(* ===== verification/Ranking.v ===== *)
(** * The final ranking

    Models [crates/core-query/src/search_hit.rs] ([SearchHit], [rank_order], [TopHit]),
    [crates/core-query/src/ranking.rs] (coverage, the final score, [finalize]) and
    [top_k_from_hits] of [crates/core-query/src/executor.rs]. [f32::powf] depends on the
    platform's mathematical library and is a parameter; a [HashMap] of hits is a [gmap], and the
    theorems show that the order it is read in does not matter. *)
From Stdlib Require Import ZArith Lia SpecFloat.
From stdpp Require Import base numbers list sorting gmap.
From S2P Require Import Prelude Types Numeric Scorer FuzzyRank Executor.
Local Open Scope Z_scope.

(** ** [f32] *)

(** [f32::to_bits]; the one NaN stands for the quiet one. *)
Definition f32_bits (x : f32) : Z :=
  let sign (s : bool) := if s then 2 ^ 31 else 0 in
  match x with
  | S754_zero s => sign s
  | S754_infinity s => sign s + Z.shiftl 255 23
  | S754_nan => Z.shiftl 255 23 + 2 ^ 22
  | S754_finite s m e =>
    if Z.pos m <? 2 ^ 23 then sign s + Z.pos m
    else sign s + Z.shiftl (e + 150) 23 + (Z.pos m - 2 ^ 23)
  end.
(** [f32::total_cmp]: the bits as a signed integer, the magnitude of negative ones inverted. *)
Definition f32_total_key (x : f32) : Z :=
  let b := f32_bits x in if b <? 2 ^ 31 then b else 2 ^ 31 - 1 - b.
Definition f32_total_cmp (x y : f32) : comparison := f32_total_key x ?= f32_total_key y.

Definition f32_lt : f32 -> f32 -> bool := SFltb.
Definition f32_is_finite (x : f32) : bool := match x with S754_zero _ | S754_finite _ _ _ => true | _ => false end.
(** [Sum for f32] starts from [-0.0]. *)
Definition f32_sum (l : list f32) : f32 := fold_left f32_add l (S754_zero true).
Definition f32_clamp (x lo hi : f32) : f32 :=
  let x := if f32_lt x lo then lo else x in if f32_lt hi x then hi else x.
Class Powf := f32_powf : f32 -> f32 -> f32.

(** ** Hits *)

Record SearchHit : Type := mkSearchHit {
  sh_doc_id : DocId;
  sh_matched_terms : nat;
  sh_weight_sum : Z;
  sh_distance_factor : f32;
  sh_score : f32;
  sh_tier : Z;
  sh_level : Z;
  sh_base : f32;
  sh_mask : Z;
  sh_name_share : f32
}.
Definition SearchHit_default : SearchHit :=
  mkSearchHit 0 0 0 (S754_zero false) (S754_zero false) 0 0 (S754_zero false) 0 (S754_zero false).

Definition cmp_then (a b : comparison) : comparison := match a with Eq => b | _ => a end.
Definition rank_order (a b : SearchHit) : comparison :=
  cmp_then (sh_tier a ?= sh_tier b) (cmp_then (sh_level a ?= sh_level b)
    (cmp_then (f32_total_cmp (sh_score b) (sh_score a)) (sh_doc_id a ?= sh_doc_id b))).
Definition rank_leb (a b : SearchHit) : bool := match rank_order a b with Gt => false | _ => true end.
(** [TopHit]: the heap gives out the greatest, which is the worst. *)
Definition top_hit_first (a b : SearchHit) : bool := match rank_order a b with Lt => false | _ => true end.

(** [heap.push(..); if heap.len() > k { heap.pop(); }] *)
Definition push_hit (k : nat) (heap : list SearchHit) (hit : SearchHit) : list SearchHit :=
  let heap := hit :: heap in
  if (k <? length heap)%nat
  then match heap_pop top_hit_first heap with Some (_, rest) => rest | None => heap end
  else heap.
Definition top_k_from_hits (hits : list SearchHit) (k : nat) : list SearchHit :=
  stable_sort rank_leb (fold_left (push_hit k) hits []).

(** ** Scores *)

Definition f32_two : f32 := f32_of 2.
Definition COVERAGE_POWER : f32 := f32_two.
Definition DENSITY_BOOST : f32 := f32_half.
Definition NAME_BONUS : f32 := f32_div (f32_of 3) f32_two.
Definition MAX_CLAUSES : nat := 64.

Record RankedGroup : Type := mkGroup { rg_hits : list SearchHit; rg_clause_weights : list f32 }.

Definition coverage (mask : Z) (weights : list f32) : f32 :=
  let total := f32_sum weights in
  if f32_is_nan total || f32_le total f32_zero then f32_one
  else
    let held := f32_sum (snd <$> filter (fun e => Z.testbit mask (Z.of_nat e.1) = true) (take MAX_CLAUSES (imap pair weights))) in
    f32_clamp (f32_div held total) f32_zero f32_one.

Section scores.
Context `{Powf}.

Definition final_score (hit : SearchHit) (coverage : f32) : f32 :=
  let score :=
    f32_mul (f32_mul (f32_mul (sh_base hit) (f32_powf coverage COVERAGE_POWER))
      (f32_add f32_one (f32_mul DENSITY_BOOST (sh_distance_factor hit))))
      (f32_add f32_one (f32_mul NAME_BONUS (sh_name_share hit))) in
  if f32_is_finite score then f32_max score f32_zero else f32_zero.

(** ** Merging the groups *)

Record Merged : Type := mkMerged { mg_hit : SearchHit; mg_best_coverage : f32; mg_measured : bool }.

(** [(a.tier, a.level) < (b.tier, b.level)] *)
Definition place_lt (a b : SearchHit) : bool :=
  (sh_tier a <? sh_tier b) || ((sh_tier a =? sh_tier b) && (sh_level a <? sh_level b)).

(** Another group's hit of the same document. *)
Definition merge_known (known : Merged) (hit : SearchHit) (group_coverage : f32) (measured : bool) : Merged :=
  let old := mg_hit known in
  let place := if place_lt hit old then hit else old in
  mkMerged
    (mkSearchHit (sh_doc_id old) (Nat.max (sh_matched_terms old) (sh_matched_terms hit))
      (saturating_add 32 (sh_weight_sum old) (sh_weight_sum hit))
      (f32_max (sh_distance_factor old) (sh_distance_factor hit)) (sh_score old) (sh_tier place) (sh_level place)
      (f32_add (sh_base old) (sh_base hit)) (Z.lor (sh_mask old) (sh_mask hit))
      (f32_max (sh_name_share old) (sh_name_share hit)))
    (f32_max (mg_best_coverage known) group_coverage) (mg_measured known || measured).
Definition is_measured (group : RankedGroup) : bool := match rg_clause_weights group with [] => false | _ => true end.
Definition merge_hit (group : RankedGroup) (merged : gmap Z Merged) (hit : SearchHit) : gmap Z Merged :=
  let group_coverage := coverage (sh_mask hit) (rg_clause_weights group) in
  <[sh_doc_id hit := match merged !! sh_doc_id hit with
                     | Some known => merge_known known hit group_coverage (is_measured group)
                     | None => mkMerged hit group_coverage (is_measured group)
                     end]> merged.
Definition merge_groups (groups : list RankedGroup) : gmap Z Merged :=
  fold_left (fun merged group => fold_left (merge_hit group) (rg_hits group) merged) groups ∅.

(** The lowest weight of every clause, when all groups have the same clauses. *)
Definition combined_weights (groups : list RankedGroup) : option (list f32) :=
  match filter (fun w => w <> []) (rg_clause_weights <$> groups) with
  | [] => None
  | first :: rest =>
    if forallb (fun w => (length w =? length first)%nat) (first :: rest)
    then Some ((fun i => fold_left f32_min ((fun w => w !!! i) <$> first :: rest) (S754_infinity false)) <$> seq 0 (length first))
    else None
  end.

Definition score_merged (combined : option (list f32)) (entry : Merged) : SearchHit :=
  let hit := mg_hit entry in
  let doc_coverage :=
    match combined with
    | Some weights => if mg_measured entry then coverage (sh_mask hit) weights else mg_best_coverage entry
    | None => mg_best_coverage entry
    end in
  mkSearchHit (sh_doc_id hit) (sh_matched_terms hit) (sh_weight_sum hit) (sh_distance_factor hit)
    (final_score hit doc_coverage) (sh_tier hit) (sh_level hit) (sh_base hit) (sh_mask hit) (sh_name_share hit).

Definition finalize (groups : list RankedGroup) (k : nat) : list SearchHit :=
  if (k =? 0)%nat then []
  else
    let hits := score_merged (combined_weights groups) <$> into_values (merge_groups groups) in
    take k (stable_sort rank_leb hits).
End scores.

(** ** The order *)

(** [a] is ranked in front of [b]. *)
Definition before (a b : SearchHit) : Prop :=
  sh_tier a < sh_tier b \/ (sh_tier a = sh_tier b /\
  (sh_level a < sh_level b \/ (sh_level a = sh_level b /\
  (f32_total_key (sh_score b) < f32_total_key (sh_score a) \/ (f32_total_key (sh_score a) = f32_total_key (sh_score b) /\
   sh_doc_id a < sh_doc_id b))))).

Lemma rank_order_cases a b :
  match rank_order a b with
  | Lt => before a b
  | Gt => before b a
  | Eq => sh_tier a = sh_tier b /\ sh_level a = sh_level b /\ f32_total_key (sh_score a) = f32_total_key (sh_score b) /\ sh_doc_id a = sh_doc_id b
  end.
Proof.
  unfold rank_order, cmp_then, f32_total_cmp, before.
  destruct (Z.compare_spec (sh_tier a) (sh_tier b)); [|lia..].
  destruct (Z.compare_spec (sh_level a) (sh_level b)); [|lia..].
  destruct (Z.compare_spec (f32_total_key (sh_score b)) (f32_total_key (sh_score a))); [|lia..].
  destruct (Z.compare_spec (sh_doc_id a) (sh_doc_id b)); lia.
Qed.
┄┄┄┄┄┄┄┄┄┄┄┄┄┄┄┄┄┄┄┄
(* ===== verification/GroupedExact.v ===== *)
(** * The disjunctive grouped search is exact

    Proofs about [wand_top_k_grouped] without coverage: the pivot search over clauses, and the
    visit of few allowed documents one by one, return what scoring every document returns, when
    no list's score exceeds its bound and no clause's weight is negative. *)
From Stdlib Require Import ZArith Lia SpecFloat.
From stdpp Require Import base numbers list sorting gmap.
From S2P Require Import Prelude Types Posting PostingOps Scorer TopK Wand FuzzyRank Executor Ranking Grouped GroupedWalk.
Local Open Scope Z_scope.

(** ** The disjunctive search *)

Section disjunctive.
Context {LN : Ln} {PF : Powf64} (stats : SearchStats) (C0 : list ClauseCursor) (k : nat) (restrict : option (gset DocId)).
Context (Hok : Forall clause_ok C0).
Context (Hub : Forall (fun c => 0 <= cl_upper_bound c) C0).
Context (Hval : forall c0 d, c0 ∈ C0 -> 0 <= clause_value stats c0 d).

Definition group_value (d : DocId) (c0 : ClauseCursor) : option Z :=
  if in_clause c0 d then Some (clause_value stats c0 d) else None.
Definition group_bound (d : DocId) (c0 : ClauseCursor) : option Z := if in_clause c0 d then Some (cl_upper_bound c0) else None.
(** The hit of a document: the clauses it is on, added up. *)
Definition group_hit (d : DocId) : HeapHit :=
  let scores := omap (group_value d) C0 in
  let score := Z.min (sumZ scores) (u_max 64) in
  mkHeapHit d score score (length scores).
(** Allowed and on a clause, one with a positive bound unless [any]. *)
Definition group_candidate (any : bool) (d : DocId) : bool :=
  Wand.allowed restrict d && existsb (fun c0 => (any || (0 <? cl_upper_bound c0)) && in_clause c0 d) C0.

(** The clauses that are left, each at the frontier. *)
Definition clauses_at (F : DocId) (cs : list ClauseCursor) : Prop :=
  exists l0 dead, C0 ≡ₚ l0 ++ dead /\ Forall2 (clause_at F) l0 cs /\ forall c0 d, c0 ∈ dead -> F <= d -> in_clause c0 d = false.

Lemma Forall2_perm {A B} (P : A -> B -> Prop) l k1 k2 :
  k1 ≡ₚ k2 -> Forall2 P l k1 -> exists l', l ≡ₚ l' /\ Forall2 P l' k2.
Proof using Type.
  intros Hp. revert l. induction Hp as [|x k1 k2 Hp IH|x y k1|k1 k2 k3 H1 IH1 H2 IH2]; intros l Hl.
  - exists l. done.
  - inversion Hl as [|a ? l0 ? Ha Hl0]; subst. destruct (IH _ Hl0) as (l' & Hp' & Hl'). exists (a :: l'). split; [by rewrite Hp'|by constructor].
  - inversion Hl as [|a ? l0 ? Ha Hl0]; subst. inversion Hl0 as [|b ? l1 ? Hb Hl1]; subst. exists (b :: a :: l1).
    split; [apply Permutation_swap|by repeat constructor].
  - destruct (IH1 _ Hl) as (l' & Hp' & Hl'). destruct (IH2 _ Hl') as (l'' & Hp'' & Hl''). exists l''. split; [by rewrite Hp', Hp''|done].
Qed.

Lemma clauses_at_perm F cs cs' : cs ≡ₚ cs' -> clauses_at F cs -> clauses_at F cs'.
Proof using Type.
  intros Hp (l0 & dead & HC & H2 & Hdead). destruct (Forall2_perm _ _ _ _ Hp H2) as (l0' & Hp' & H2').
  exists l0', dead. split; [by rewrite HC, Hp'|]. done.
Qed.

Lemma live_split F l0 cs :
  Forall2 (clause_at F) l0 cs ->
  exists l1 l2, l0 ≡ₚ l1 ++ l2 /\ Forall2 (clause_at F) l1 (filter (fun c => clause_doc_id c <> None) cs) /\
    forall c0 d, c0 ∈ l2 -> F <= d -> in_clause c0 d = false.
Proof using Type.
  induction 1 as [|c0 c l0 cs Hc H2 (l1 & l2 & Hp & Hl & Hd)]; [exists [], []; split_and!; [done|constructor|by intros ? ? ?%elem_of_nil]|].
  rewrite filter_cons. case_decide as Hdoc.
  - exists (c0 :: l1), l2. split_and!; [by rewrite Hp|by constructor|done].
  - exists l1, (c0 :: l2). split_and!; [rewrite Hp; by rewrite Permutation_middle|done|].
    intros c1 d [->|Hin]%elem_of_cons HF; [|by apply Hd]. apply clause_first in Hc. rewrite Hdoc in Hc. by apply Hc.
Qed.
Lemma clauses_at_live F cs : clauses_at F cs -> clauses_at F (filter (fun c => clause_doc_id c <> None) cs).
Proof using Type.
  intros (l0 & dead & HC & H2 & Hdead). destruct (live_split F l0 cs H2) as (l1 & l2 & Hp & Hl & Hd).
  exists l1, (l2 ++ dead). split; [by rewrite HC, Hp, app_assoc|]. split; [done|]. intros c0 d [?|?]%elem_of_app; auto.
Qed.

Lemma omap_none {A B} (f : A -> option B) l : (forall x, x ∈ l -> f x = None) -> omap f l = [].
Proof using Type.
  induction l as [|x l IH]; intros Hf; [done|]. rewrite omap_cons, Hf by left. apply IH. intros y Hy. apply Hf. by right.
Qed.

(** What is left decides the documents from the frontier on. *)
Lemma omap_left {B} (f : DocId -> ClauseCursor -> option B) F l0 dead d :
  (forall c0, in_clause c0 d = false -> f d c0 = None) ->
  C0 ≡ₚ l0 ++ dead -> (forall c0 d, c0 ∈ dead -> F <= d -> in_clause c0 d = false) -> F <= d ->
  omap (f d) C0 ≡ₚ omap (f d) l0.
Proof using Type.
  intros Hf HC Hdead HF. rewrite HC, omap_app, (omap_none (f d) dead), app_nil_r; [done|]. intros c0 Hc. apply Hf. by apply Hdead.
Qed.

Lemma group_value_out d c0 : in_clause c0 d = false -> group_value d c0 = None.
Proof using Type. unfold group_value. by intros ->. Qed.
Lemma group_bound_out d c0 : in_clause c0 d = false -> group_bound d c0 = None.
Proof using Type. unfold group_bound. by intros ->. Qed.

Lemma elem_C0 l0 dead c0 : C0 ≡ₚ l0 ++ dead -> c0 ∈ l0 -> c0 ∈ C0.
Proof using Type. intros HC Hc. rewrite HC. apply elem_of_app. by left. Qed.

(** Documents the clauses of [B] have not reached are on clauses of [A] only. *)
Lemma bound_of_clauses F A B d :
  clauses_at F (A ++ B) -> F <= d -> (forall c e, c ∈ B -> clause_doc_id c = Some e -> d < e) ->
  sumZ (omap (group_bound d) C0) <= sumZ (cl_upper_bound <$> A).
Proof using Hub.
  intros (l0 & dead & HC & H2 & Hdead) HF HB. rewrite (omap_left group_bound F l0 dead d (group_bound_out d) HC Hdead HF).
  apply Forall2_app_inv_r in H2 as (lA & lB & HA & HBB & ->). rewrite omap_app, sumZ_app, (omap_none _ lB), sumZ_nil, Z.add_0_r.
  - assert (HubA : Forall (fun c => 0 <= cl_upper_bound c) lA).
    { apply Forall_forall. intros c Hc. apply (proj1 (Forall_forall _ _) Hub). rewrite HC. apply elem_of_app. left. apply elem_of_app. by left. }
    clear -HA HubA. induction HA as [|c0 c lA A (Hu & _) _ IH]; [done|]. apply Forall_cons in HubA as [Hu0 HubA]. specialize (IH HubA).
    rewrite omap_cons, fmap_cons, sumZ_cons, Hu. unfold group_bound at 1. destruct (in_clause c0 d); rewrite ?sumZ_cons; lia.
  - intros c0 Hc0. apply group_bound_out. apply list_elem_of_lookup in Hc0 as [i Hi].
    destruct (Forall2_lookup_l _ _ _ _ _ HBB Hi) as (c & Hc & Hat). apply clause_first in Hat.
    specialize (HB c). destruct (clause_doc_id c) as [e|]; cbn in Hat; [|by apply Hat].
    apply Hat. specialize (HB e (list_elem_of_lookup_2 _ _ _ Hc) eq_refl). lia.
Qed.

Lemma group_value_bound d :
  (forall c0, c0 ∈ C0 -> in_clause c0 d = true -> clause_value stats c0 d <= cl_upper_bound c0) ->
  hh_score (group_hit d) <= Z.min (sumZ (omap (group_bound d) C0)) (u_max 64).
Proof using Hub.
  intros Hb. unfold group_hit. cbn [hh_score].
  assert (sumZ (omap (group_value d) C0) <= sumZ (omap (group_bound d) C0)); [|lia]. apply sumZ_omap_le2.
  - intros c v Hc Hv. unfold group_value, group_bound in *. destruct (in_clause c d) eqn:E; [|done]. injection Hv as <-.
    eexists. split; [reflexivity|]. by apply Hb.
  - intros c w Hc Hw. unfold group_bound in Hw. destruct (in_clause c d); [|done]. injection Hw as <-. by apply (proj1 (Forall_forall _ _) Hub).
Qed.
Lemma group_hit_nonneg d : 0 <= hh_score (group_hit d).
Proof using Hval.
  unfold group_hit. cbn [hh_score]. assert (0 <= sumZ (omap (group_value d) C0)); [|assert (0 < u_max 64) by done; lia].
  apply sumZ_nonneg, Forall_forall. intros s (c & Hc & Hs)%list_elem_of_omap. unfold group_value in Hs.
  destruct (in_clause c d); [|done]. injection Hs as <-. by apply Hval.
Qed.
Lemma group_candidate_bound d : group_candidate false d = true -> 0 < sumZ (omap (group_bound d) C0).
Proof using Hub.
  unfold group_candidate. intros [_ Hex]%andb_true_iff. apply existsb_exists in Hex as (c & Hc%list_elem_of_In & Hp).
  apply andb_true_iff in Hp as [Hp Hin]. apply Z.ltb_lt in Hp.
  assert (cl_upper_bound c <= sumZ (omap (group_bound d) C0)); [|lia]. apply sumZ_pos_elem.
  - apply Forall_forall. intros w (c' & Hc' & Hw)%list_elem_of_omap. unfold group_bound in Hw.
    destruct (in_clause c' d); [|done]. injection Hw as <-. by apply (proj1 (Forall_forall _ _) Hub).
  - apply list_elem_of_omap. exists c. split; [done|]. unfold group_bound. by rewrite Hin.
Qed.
┄┄┄┄┄┄┄┄┄┄┄┄┄┄┄┄┄┄┄┄
WHAT YOU WILL DO: Please copy each line of the records above that holds the word "restrict".

YOUR SOLUTION:
Context {LN : Ln} {PF : Powf64} (stats : SearchStats) (C0 : list ClauseCursor) (k : nat) (restrict : option (gset DocId)).
  Wand.allowed restrict d && existsb (fun c0 => (any || (0 <? cl_upper_bound c0)) && in_clause c0 d) C0.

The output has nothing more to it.